Gene expression profile correlations analyses are based on probes and their expression values. Gene signature probes were treated as points in N- dimensional space based on their Euclidean distances based on gene expression profile, and each gene signature was treated as a sphere. First, a quality control process was executed. For each sphere, outliers were discarded. We then examined pairs of spheres, and those that were too close to each other were combined. Check process for outliers of the combined sphere would be restarted after the combination. All signatures examined in our study were placed in an N-dimensional space based on microarray expression profile values of features, with a point representing a single probe. In this N-dimensional space, if the difference between the distance between a point and the center of the space and the average distance from all points to the center is larger than twice the standard deviation, the point is considered an outlier.

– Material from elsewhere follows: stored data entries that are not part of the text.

(* ===== verification/ToyLayerOk.v ===== *)
(** * The layer in memory keeps the laws

    [ToyLayer] satisfies [LayerOk], and calls that read leave its nodes alone; it
    satisfies [LayerView], and its methods return what is in the tree. *)

From stdpp Require Import list gmap.
From S2P Require Import Prelude Std Abi AbiStruct FsTypes FileSystem ProgLogic Host Layer OverlayStore Overlay.
From S2P Require Import OverlayOps ToyLayer OverlayLaws.

(** The entries of a directory after an offset, and the size of a file. *)
Definition toy_left (l : ToyLayer) (inode offset : Z) : Z :=
  match l.(tl_nodes) !! inode with
  | Some n =>
    let count := zlen (map_to_list n.(tn_children)) in
    if TOY_MAX <=? count then 0 else Z.max 0 (count - Z.max 0 offset)
  | None => 0
  end.

Definition toy_size (l : ToyLayer) (inode : Z) : Z :=
  match l.(tl_nodes) !! inode with
  | Some n => if TOY_MAX <=? zlen n.(tn_data) then 0 else zlen n.(tn_data)
  | None => 0
  end.

Lemma toy_get_no_panic inode : no_panic (toy_get inode).
Proof. intros l. unfold toy_get. by destruct (_ !! _). Qed.

Lemma modify_no_panic {S E} (f : S -> S) : no_panic (modify f : prog S E unit).
Proof. by intros s. Qed.

Lemma gets_no_panic {S E A} (f : S -> A) : no_panic (gets f : prog S E A).
Proof. by intros s. Qed.

#[local] Hint Resolve toy_get_no_panic modify_no_panic gets_no_panic : fuse.

Ltac toy_auto := repeat first [progress auto with fuse | progress intros | apply no_panic_bind | case_match].

Lemma toy_op_no_panic (A : Set) (op : FsOp A) : no_panic (toy_op A op).
Proof.
  destruct op; cbn [toy_op default_op];
    unfold toy_lookup, toy_forget, toy_make, toy_remove, toy_enter, toy_give, toy_put; toy_auto.
  apply default_batch_forget_no_panic. intros. apply modify_no_panic.
Qed.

Overlapping probes at expression level were calculated using the following rules. The center of a sphere was the geometric center for each point set. We first combined all points into a single set. For each point pi in the union set, its distances to central O1 and O2 are di1 and di2, respectively.
If r1+r2< O1O2 then no overlap was found. Otherwise, di1<=r1 and di2<=r2, and we would say that p1 is an overlapping probe. The radius was the maximal distance for a center of gravity to all points in a set. For a point p, if the distance between its Euclidean Distance and the average value for all Euclidean Distances in the gene signature is larger than 2 times of the standard deviations for all Euclidean distances, we call it an outlier. Two spheres are too close if O1O2< k (r1+r2), where we set k=0.05.